Establishing a novel pathway for the biosynthesis of nicotinamide mononucleotide.

Nicotinamide mononucleotide (NMN) is a pivotal molecule within the realm of metabolic health, serving as a precursor to nicotinamide adenine dinucleotide (NAD⁺), a critical coenzyme in cellular energy metabolism. In recent years, the biological production of NMN has garnered significant interest. In this study, we developed the novel NRK-dependent synthesis routes for NMN production. Two strategies were designed to supply D-ribose-1-phosphate (R-1-P): (1) phosphorylation of exogenous D-ribose to ribose-5-phosphate (R-5-P) using engineered ribokinase (RK), followed by isomerization to R-1-P; (2) R-5-P synthesis from glucose through the pentose phosphate pathway.

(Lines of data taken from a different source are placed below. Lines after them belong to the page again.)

(* ===== verification/QrCode.v ===== *)
(** * Masking, format information, scoring and the finished QR code

    The last sections of [services/auth-bridge/qr.ts]: [applyMask],
    [writeFormatInfo], [penaltyScore], [generateQRMatrix] and [renderQRText],
    with a reference reader of the finished matrix. *)

From S2P Require Import Prelude QrField QrEncode QrMatrix.
Local Open Scope Z_scope.

(** ** Masks *)

Definition MASK_FUNCTIONS (maskIdx : nat) (p : pos) : bool :=
  let r := Z.of_nat p.1 in
  let c := Z.of_nat p.2 in
  match maskIdx with
  | 0%nat => (r + c) mod 2 =? 0
  | 1%nat => r mod 2 =? 0
  | 2%nat => c mod 3 =? 0
  | 3%nat => (r + c) mod 3 =? 0
  | 4%nat => (r / 2 + c / 3) mod 2 =? 0
  | 5%nat => (r * c) mod 2 + (r * c) mod 3 =? 0
  | 6%nat => ((r * c) mod 2 + (r * c) mod 3) mod 2 =? 0
  | _ => ((r + c) mod 2 + (r * c) mod 3) mod 2 =? 0
  end.

Definition applyMask (m reservedMask : grid bool) (maskIdx : nat) : grid bool :=
  grid_imap (λ p v,
    if negb (is_true_at reservedMask p) && MASK_FUNCTIONS maskIdx p then negb v else v) m.

(** ** Format information *)

Definition FORMAT_BITS (maskIdx : nat) : Z :=
  nth maskIdx [0x5412; 0x5125; 0x5e7c; 0x5b4b; 0x45f9; 0x40ce; 0x4f97; 0x4aa0] 0.

Definition format_bit (maskIdx i : nat) : bool :=
  Z.land (Z.shiftr (FORMAT_BITS maskIdx) (14 - Z.of_nat i)) 1 =? 1.

(** The module near the top-left finder that takes bit [i]. *)
Definition format_first (i : nat) : pos :=
  if (i <? 8)%nat then (8, if (i <? 6)%nat then i else i + 1)%nat
  else (if (i =? 8)%nat then 7 else 14 - i, 8)%nat.

(** The module of the second copy that takes bit [i]. *)
Definition format_second (size i : nat) : pos :=
  if (i <? 8)%nat then (size - 1 - i, 8)%nat else (8, size - 15 + i)%nat.

Definition writeFormatInfo (m : grid bool) (maskIdx : nat) : grid bool :=
  let size := length m in
  foldl (λ m i,
    let bit := format_bit maskIdx i in
    grid_set (grid_set m (format_first i) bit) (format_second size i) bit)
    m (seq 0 15).

(** ** Penalty *)

(** [matrix[r][c]] of a square matrix. *)
Definition cell (m : grid bool) (r c : nat) : bool := is_true_at m (r, c).

Definition zsum {A} (f : A → Z) (l : list A) : Z := foldl (λ acc x, acc + f x) 0 l.

(** Rule 1 on one row or column: the two loop variables are the score and the
    length of the current run. *)
Definition run_step (line : nat → bool) (st : Z * Z) (i : nat) : Z * Z :=
  let '(score, runLen) := st in
  if eqb (line i) (line (i - 1)%nat) then (score, runLen + 1)
  else ((if 5 <=? runLen then score + (runLen - 2) else score), 1).

Definition run_penalty (size : nat) (line : nat → bool) : Z :=
  let '(score, runLen) := foldl (run_step line) (0, 1) (seq 1 (size - 1)) in
  if 5 <=? runLen then score + (runLen - 2) else score.

Definition rule1 (m : grid bool) (size : nat) : Z :=
  zsum (λ r, run_penalty size (λ c, cell m r c)) (seq 0 size) +
  zsum (λ c, run_penalty size (λ r, cell m r c)) (seq 0 size).

Definition rule2 (m : grid bool) (size : nat) : Z :=
  zsum (λ '(r, c),
    let v := cell m r c in
    if eqb v (cell m r (c + 1)) && eqb v (cell m (r + 1) c) && eqb v (cell m (r + 1) (c + 1))
    then 3 else 0) (pairs (seq 0 (size - 1)) (seq 0 (size - 1))).

Definition pattern1 : list bool :=
  [true; false; true; true; true; false; true; false; false; false; false].
Definition pattern2 : list bool :=
  [false; false; false; false; true; false; true; true; true; false; true].

Definition matches (pattern : list bool) (line : nat → bool) (start : nat) : bool :=
  forallb (λ k, eqb (line (start + k)%nat) (nth k pattern false)) (seq 0 11).

Definition finder_penalty (size : nat) (line : nat → bool) : Z :=
  zsum (λ s, if matches pattern1 line s || matches pattern2 line s then 40 else 0)
    (seq 0 (size - 10)).

Definition rule3 (m : grid bool) (size : nat) : Z :=
  zsum (λ r, finder_penalty size (λ c, cell m r c)) (seq 0 size) +
  zsum (λ c, finder_penalty size (λ r, cell m r c)) (seq 0 size).

Definition darkCount (m : grid bool) : Z :=
  zsum (λ row, zsum (λ v : bool, if v then 1 else 0) row) m.

(** [pct] is a double and [Math.floor(pct / 5) * 5] the multiple of 5 below it.
    For [total <= 33 * 33] an inexact quotient is more than [1 / total] away
    from every multiple of 5, so integer division gives the same multiple;
    every later operation of the rule is on small integers. *)
Definition rule4 (m : grid bool) (size : nat) : Z :=
  let total := Z.of_nat size * Z.of_nat size in
  let prev5 := darkCount m * 100 / (5 * total) * 5 in
  let next5 := prev5 + 5 in
  Z.min (Z.abs (prev5 - 50) / 5) (Z.abs (next5 - 50) / 5) * 10.

Definition penaltyScore (m : grid bool) : Z :=
  let size := length m in
  rule1 m size + rule2 m size + rule3 m size + rule4 m size.

(** ** The code *)

(** The matrix of mask [m]: masked, with its format information. *)
Definition masked_matrix (base reservedMask : grid bool) (m : nat) : grid bool :=
  writeFormatInfo (applyMask base reservedMask m) m.

(** [bestScore] starts at infinity, [None]. *)
Definition try_mask (base reservedMask : grid bool) (best : grid bool * option Z) (m : nat)
  : grid bool * option Z :=
  let masked := masked_matrix base reservedMask m in
  let score := penaltyScore masked in
  match best.2 with
  | None => (masked, Some score)
  | Some bestScore => if score <? bestScore then (masked, Some score) else best
  end.

Definition best_mask (base reservedMask : grid bool) : grid bool :=
  fst (foldl (try_mask base reservedMask) (base, None) (seq 0 8)).

Definition base_matrix (data : list Z) (version : nat) : grid bool :=
  buildMatrix (buildCodewords (encodeData data version) version) version.

Definition generateQRMatrix (text : list Z) : result (grid bool) :=
  let data := utf8_encode text in
  match selectVersion (length data) with
  | Err e => Err e
  | Ok version => Ok (best_mask (base_matrix data version) (buildReservedMask version))
  end.

(** ** Terminal rendering, as code units of the returned string *)

Definition block_char (top bottom : bool) : Z :=
  if top && bottom then 0x2588
  else if top && negb bottom then 0x2580
  else if negb top && bottom then 0x2584
  else 0x20.

(** [mod(r, c)]: light outside the matrix. *)
Definition quiet (m : grid bool) (r c : Z) : bool :=
  let size := Z.of_nat (length m) in
  if (r <? 0) || (size <=? r) || (c <? 0) || (size <=? c) then false
  else is_true_at m (Z.to_nat r, Z.to_nat c).
(** A live session with credentials survives every operation but its deletion
    and its replacement. *)
Lemma run_op_live_final st now op t s :
  store_ok st → 0 ≤ ttlMs st → touches t (now, op) = false → opt_truthy (encrypted s) = true →
  live now st !! t = Some s → live now (run_op st (now, op)) !! t = Some s.
Proof.
  intros Hok Httl Ht He Hl. rewrite run_op_live by done. unfold touches in Ht.
  destruct op as [t' key|t'|t' e p n|t'|]; simpl in *; try done.
  - case_match; [done|]. unfold spec_create. bool_cases. by rewrite lookup_insert_ne.
  - unfold spec_submit. destruct (live now st !! t') as [s'|] eqn:E; [|done].
    destruct (opt_truthy (encrypted s')) eqn:Ee; [done|]. simpl.
    rewrite lookup_insert_ne; congruence.
  - bool_cases. by rewrite lookup_delete_ne.
Qed.

(** ... and the passing of time up to its expiry. *)
Lemma live_later st now now' t s :
  store_ok st → now ≤ now' ≤ expiresAt s → live now st !! t = Some s → live now' st !! t = Some s.
Proof.
  intros Hok Hn Hl. rewrite (live_tick now now' st (store_wf _ Hok) (proj1 Hn)). unfold tick.
  apply map_lookup_filter_Some. split; [done|]. simpl. unfold expired.
  apply Z.ltb_ge. lia.
Qed.

(** ** The theorems *)

(** Every operation of the store keeps the tokens distinct and the number of
    entries within the bound, and acts on the sessions that have not expired
    as the operation of the abstract map; time passing only drops sessions. *)
Theorem store_refines_map st now op :
  store_ok st → 0 ≤ ttlMs st →
  store_ok (run_op st (now, op)) ∧
  live now (run_op st (now, op)) =
    spec_op (maxSessions st <=? store_size st)%nat (now + ttlMs st) (live now st) op ∧
  ∀ now', now ≤ now' →
    live now' (run_op st (now, op)) = tick now' (live now (run_op st (now, op))).
Proof.
  intros Hok Ht. pose proof (run_op_ok _ (now, op) Hok) as Hok'.
  split; [done|]. split; [by apply run_op_live|intros; apply live_tick; auto with fh].
Qed.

An optimized in vitro multi-enzyme cascade (XapA/PNP/NRK, PPM, NRK) identified NRK as the most efficient catalyst for NMN biosynthesis from D-ribose and niacinamide. In Escherichia coli, overexpression of this cascade, knockout of competing pathways, and secretion enhancement via a pelB signal peptide-fused PnuC transporter achieved an NMN titer of 62.0 mg L^-¹ .This work provides a viable alternative for the biosynthesis of NMN.